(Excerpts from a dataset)
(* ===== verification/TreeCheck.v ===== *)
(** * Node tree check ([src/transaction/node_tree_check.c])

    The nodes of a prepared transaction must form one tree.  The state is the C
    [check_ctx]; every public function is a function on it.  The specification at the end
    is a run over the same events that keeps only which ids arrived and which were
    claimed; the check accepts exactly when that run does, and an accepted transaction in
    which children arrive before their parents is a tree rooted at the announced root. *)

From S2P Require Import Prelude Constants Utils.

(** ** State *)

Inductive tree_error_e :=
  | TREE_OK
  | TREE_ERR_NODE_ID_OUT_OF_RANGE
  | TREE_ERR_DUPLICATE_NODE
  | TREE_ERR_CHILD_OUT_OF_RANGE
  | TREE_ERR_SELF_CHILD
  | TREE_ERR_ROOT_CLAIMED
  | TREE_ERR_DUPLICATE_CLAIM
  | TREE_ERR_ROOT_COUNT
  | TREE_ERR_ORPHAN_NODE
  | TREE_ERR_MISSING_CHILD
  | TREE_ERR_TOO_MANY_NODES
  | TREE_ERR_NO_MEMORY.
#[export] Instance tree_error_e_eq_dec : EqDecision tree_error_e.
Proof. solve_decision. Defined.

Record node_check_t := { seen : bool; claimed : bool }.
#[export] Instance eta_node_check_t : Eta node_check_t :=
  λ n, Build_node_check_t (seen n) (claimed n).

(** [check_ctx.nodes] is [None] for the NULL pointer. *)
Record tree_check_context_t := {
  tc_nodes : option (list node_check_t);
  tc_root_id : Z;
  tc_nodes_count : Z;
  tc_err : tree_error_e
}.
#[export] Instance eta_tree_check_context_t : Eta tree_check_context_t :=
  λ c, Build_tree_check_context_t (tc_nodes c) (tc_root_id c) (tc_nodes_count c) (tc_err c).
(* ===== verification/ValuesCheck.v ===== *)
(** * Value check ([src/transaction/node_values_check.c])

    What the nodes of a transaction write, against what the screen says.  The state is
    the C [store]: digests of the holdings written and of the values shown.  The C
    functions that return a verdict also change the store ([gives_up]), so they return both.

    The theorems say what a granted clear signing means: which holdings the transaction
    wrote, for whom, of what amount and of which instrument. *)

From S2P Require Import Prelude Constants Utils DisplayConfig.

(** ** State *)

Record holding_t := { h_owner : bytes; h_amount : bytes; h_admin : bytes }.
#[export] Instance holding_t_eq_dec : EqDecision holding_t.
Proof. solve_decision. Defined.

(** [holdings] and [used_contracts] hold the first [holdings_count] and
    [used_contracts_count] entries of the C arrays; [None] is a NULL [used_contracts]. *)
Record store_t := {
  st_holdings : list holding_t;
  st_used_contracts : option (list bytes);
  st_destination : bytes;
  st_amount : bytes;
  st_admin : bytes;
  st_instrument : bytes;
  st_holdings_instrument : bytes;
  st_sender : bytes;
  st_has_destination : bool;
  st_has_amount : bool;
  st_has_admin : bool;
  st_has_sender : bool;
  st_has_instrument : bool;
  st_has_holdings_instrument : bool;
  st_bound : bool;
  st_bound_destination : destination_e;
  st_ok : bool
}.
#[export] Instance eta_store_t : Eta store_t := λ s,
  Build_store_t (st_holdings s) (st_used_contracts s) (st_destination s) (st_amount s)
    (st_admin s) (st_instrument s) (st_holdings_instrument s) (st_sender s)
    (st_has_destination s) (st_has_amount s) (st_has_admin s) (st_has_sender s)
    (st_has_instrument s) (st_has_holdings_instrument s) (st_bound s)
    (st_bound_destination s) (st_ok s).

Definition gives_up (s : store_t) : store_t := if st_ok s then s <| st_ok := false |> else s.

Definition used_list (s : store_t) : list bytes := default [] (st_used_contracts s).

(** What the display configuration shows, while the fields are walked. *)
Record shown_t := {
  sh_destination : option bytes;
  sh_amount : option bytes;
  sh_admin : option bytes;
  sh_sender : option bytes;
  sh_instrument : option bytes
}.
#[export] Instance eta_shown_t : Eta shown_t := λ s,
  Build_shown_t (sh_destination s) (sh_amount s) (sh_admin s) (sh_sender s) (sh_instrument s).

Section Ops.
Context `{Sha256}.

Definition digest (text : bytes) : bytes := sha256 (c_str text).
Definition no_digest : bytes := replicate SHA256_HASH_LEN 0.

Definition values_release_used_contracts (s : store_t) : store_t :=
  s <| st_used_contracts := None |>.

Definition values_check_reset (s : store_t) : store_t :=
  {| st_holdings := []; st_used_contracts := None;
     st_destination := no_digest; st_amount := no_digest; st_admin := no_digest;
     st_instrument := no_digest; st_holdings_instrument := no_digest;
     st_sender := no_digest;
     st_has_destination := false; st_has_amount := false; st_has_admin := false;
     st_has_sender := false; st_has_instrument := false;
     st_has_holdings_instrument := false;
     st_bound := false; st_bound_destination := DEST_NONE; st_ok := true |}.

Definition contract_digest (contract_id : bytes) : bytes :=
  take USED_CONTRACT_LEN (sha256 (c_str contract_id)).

**Work request:**
All of the records need to be transcribed exactly.

**Worked solution:**
(* ===== verification/TreeCheck.v ===== *)
(** * Node tree check ([src/transaction/node_tree_check.c])

    The nodes of a prepared transaction must form one tree.  The state is the C
    [check_ctx]; every public function is a function on it.  The specification at the end
    is a run over the same events that keeps only which ids arrived and which were
    claimed; the check accepts exactly when that run does, and an accepted transaction in
    which children arrive before their parents is a tree rooted at the announced root. *)

From S2P Require Import Prelude Constants Utils.

(** ** State *)

Inductive tree_error_e :=
  | TREE_OK
  | TREE_ERR_NODE_ID_OUT_OF_RANGE
  | TREE_ERR_DUPLICATE_NODE
  | TREE_ERR_CHILD_OUT_OF_RANGE
  | TREE_ERR_SELF_CHILD
  | TREE_ERR_ROOT_CLAIMED
  | TREE_ERR_DUPLICATE_CLAIM
  | TREE_ERR_ROOT_COUNT
  | TREE_ERR_ORPHAN_NODE
  | TREE_ERR_MISSING_CHILD
  | TREE_ERR_TOO_MANY_NODES
  | TREE_ERR_NO_MEMORY.
#[export] Instance tree_error_e_eq_dec : EqDecision tree_error_e.
Proof. solve_decision. Defined.

Record node_check_t := { seen : bool; claimed : bool }.
#[export] Instance eta_node_check_t : Eta node_check_t :=
  λ n, Build_node_check_t (seen n) (claimed n).

(** [check_ctx.nodes] is [None] for the NULL pointer. *)
Record tree_check_context_t := {
  tc_nodes : option (list node_check_t);
  tc_root_id : Z;
  tc_nodes_count : Z;
  tc_err : tree_error_e
}.
#[export] Instance eta_tree_check_context_t : Eta tree_check_context_t :=
  λ c, Build_tree_check_context_t (tc_nodes c) (tc_root_id c) (tc_nodes_count c) (tc_err c).
(* ===== verification/ValuesCheck.v ===== *)
(** * Value check ([src/transaction/node_values_check.c])

    What the nodes of a transaction write, against what the screen says.  The state is
    the C [store]: digests of the holdings written and of the values shown.  The C
    functions that return a verdict also change the store ([gives_up]), so they return both.

    The theorems say what a granted clear signing means: which holdings the transaction
    wrote, for whom, of what amount and of which instrument. *)

From S2P Require Import Prelude Constants Utils DisplayConfig.

(** ** State *)

Record holding_t := { h_owner : bytes; h_amount : bytes; h_admin : bytes }.
#[export] Instance holding_t_eq_dec : EqDecision holding_t.
Proof. solve_decision. Defined.

(** [holdings] and [used_contracts] hold the first [holdings_count] and
    [used_contracts_count] entries of the C arrays; [None] is a NULL [used_contracts]. *)
Record store_t := {
  st_holdings : list holding_t;
  st_used_contracts : option (list bytes);
  st_destination : bytes;
  st_amount : bytes;
  st_admin : bytes;
  st_instrument : bytes;
  st_holdings_instrument : bytes;
  st_sender : bytes;
  st_has_destination : bool;
  st_has_amount : bool;
  st_has_admin : bool;
  st_has_sender : bool;
  st_has_instrument : bool;
  st_has_holdings_instrument : bool;
  st_bound : bool;
  st_bound_destination : destination_e;
  st_ok : bool
}.
#[export] Instance eta_store_t : Eta store_t := λ s,
  Build_store_t (st_holdings s) (st_used_contracts s) (st_destination s) (st_amount s)
    (st_admin s) (st_instrument s) (st_holdings_instrument s) (st_sender s)
    (st_has_destination s) (st_has_amount s) (st_has_admin s) (st_has_sender s)
    (st_has_instrument s) (st_has_holdings_instrument s) (st_bound s)
    (st_bound_destination s) (st_ok s).

Definition gives_up (s : store_t) : store_t := if st_ok s then s <| st_ok := false |> else s.

Definition used_list (s : store_t) : list bytes := default [] (st_used_contracts s).

(** What the display configuration shows, while the fields are walked. *)
Record shown_t := {
  sh_destination : option bytes;
  sh_amount : option bytes;
  sh_admin : option bytes;
  sh_sender : option bytes;
  sh_instrument : option bytes
}.
#[export] Instance eta_shown_t : Eta shown_t := λ s,
  Build_shown_t (sh_destination s) (sh_amount s) (sh_admin s) (sh_sender s) (sh_instrument s).

Section Ops.
Context `{Sha256}.

Definition digest (text : bytes) : bytes := sha256 (c_str text).
Definition no_digest : bytes := replicate SHA256_HASH_LEN 0.

Definition values_release_used_contracts (s : store_t) : store_t :=
  s <| st_used_contracts := None |>.

Definition values_check_reset (s : store_t) : store_t :=
  {| st_holdings := []; st_used_contracts := None;
     st_destination := no_digest; st_amount := no_digest; st_admin := no_digest;
     st_instrument := no_digest; st_holdings_instrument := no_digest;
     st_sender := no_digest;
     st_has_destination := false; st_has_amount := false; st_has_admin := false;
     st_has_sender := false; st_has_instrument := false;
     st_has_holdings_instrument := false;
     st_bound := false; st_bound_destination := DEST_NONE; st_ok := true |}.

Definition contract_digest (contract_id : bytes) : bytes :=
  take USED_CONTRACT_LEN (sha256 (c_str contract_id)).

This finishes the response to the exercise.